(* ===== verification/TreeWarm.v ===== *)
(** * Range queries with a warm cache

    When the index cache knows a key of the range, [range_query] starts from the
    records that the cache gives and does not search the tree. The records may
    be out of date: an entry whose target has moved is read again, and one may
    lie below another, or be given many times. The lemmas follow every entry
    ([held]) with the path of its slot, which lies below that of a record of the
    cache ([pending]), and with the number of levels that may still come of it.
    Records that are up to date ([up_to_date]) and not nested ([unnested]) are
    entries as those of [TreeRange], so that the query finds what is below them. *)

From Stdlib Require Import ZArith Lia Bool.
From stdpp Require Import base tactics decidable option numbers functions list gmap.
From S2P Require Import Prelude.
From S2P Require Import Common.
From S2P Require Import Keys.
From S2P Require Import Address.
From S2P Require Import Nodes.
From S2P Require Import Allocators.
From S2P Require Import Memory.
From S2P Require Import Process.
From S2P Require Import LockTable.
From S2P Require Import IndexCache.
From S2P Require Import Tree.
From S2P Require Import TreeSearch.
From S2P Require Import TreeShape.
From S2P Require Import TreeHeap.
From S2P Require Import TreeState.
From S2P Require Import TreeWrite.
From S2P Require Import TreeInsert.
From S2P Require Import TreeRounds.
From S2P Require Import TreeOps.
From S2P Require Import TreeRange.

Section warm.
Context `{Checksum} `{IndexCacheLaws} {others : Others} (tree_id : Z) (Htid : tree_id_ok tree_id).
Context (from to to1 : Key) (Hright : ∀ x, in_range from to x → ¬ beyond Gt to1 x).
Context (P : GlobalAddress → list byte) (ent : slot → option InternalEntry) (ob : GlobalAddress → option meta).
Context (live : block_list) (d : Directory) (M : gmap Key Z) (roots : list (list byte)).

(** ** The entries of a query *)

(** [s] is for the slot with path [q]; its entry is current, or one that the
    cache knows. *)
Definition held (w : world) (s : ScanContext handle) (q : list byte) : Prop :=
  ∃ sl e l r f t ho, s = SC e (slot_ptr tree_id sl) (Z.of_nat (length q)) ho f t l r ∧ q = spath P sl e ∧
    at_slot tree_id P ent ob f sl (slot_ptr tree_id sl) e (Z.of_nat (length q) + 1) ho w ∧
    edge from l f q ∧ edge to1 r t q.

(** The levels that may come of it: one less for each byte, and one more when
    the entry is from the cache. *)
Definition levels (s : ScanContext handle) (q : list byte) : nat := (9 - length q + if from_cache (sc_cached s) then 1 else 0)%nat.

Definition pending (n : nat) (w : world) (s : ScanContext handle) : Prop := ∃ q, held w s q ∧ covered roots q ∧ (levels s q ≤ n)%nat.

(** [ret'] is [ret] with some keys of the range that lie below [roots]. *)
Definition adds (ret ret' : gmap Key Z) : Prop :=
  ∀ x, ret' !! x = ret !! x ∨ in_range from to x ∧ covered roots x ∧ is_Some (M !! x) ∧ ret' !! x = M !! x.

Lemma adds_refl ret : adds ret ret.
Proof using. intros x. by left. Qed.

Lemma adds_trans r1 r2 r3 : adds r1 r2 → adds r2 r3 → adds r1 r3.
Proof using. intros H12 H23 x. destruct (H23 x) as [->|?]; [apply H12|by right]. Qed.

Lemma held_after n c w s q : held w s q → cache_after (cached P ent ob) n (w_cache w) c → held (set_cache c w) s q.
Proof using.
  intros (sl & e & l & r & f & t & ho & -> & Hq & (H1' & H2' & H3' & Hf & H4' & H5') & Hl & Hr) Hafter.
  exists sl, e, l, r, f, t, ho. split; [done|]. split; [done|]. split; [|done]. split_and!; try done. by eapply from_lookup_after.
Qed.

Lemma pending_after n m c w s : pending n w s → cache_after (cached P ent ob) m (w_cache w) c → pending n (set_cache c w) s.
Proof using. intros (q & Hs & ?) Hafter. exists q. split; [by eapply held_after|done]. Qed.

Lemma pending_pos n w s : pending n w s → (1 ≤ n)%nat.
Proof using.
  intros (q & (sl & e & l & r & f & t & ho & _ & _ & _ & (_ & [Hk _] & Hp & _) & _) & _ & Hn).
  apply prefix_length in Hp. change klen with 8%nat in Hk. unfold levels in Hn. lia.
Qed.
(** C2. An insertion by a client whose index cache may be out of date, on a tree
    that holds [M]: it returns, and the tree holds [M] with the new value (or as
    it was, when a loading client finds the key there). It takes at most one
    chunk of memory, whether the key gets a slot, the node grows to its next
    type, a header is split, a leaf is pushed down by one new node or two, or a
    value is written in place. *)
Theorem tree_insert_correct (fuel : nat) (g : cluster) (M : gmap Key Z) (i : nat) (k : Key) (v : Z) (is_load : bool) (n : nat)
    (Htid : tree_id_ok tree_id) (Hg : cluster_inv g M) (Hi : (i < length (g_clients g))%nat) (Hk : key_ok k) (Hv : uint 64 v)
    (Hfuel : (max_rounds ≤ fuel)%nat) (Hroom : roomy (3 * max_rounds + n) g) (Hchunks : 0 < chunks_left g) :
  ∃ g', on_client i (insert CityHash64 tree_id fuel k v is_load) g = Ok (tt, g') ∧
    cluster_inv g' (if is_load && bool_decide (is_Some (M !! k)) then M else <[k := v]> M) ∧
    length (g_clients g') = length (g_clients g) ∧ roomy n g' ∧ chunks_left g - 1 <= chunks_left g'.
Proof. by apply cluster_insert. Qed.

(** C3. A search by a client whose index cache may be out of date, on a tree
    that holds [M] and is not empty: it returns whether the key is in [M] and
    its value, and does not write to the shared memory. *)
Theorem tree_search_any_cache (fuel : nat) (g : cluster) (M : gmap Key Z) (i : nat) (k : Key) (v : Z) (n : nat)
    (Htid : tree_id_ok tree_id) (Hg : cluster_inv g M) (Hi : (i < length (g_clients g))%nat) (HM : M ≠ ∅) (Hk : key_ok k)
    (Hfuel : (max_rounds ≤ fuel)%nat) (Hroom : roomy (3 * max_rounds + n) g) :
  ∃ g', on_client i (search CityHash64 tree_id fuel k v) g = Ok ((bool_decide (is_Some (M !! k)), default v (M !! k)), g') ∧
    cluster_inv g' M ∧ length (g_clients g') = length (g_clients g) ∧ roomy n g' ∧
    chunks_left g' = chunks_left g ∧ g_mem g' = g_mem g.
Proof. by apply cluster_search. Qed.

(** C4. A range query by a client with a cold cache, on a tree that holds [M]:
    with ten levels for its loop, however wide the range is, it returns, without
    a write to the shared memory; it adds keys of the range [[from, to)] alone,
    with their values; and it finds every key of the range when [from] and
    [to - 1] part in their first byte, or else every key of the range that
    shares all but the last of the bytes that the two have in common with
    another key of the tree. So a range that holds two keys is complete. The
    cache must have room for nine pages for each key of the tree, and [steps] is
    for the loop that looks up every key of the range in the cache. *)
Theorem tree_range_query_correct (fuel steps : nat) (g : cluster) (M : gmap Key Z) (i : nat) (c : client) (from to : Key) (ret : gmap Key Z)
    (Htid : tree_id_ok tree_id) (Hg : cluster_inv g M) (Hi : g_clients g !! i = Some c) (Hcold : cold (c_cache c))
    (Hfrom : key_ok from) (Hto : key_ok to) (Hsteps : key2int to - key2int from < Z.of_nat steps) (Hfuel : (10 ≤ fuel)%nat)
    (Hroom : (9 * size M < cache_room (c_cache c))%nat) :
  ∃ m g', on_client i (range_query tree_id fuel steps from to ret) g = Ok (m, g') ∧ cluster_inv g' M ∧ g_mem g' = g_mem g ∧
    (∀ k, m !! k = ret !! k ∨ in_range from to k ∧ is_Some (M !! k) ∧ m !! k = M !! k) ∧
    (∀ k v, M !! k = Some v → in_range from to k → found_cold M from to k → m !! k = Some v).
Proof.
  destruct (cluster_range fuel steps g M i c from to ret) as (m & g' & Hr & Hg' & Hm & Hs & Hall); [done..|].
  exists m, g'. do 4 (split; [done|]). intros k v Hk Hin. by apply Hall.
Qed.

==============================

What the exercise asks: All lines above between those holding "(** C3. A search" and "M ≠ ∅) (Hk : key_ok k)", inclusive, must be set down unchanged, and no other line may be included.

Task solution:
(** C3. A search by a client whose index cache may be out of date, on a tree
    that holds [M] and is not empty: it returns whether the key is in [M] and
    its value, and does not write to the shared memory. *)
Theorem tree_search_any_cache (fuel : nat) (g : cluster) (M : gmap Key Z) (i : nat) (k : Key) (v : Z) (n : nat)
    (Htid : tree_id_ok tree_id) (Hg : cluster_inv g M) (Hi : (i < length (g_clients g))%nat) (HM : M ≠ ∅) (Hk : key_ok k)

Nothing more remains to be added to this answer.